O Brasil havia assegurado a liberdade de imprensa há pouco. Parecia, aos olhos do mundo, um lugar promissor para se instalar uma tipografia. Além disso, os novos tempos da independência fomentavam os debates políticos de maneira acalorada, e Plancher percebeu que podia participar ativamente da vida política na nova monarquia, como sempre gostou de fazer. Assim, nos primeiros meses de 1824, ele aportou no Brasil disposto a investir e fazer novos negócios.

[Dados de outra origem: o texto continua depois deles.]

(* ===== verification/_CoqProject ===== *)
-Q . S2P
Prelude.v
JsString.v
JsValue.v
Json.v
Lanyard.v
Normalize.v
Dynamic.v
Fetch.v
Scheduler.v
Answer.v
Render.v
Widget.v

Ao chegar, Plancher expressou seus “sinceros votos d´hum verdadeiro amigo, testemunha das grandes revoluções na Europa e instruído pela experiência de seus estragos e seus flagelos”. Mas as coisas não eram tão fáceis quanto podiam parecer da Europa e a entrada no país foi tumultuada. O editor francês precisou pedir a intervenção direta do jovem imperador D. Pedro I. Depois de resolvido o imbróglio, disse: “A minha gratidão para os benefícios da sua majestade o Imperador e de muitos dos seus ministros não tem limites: vítima de uma intriga para que não tendo dado motivo algum, achei-me desterrado do Brasil mesmo antes de minha chegada; porém Sua Majestade mandando informar o meu negócio, justiça me foi feita”. A justiça do imperador, na verdade, era uma isenção especial de impostos de importação para todo o equipamento.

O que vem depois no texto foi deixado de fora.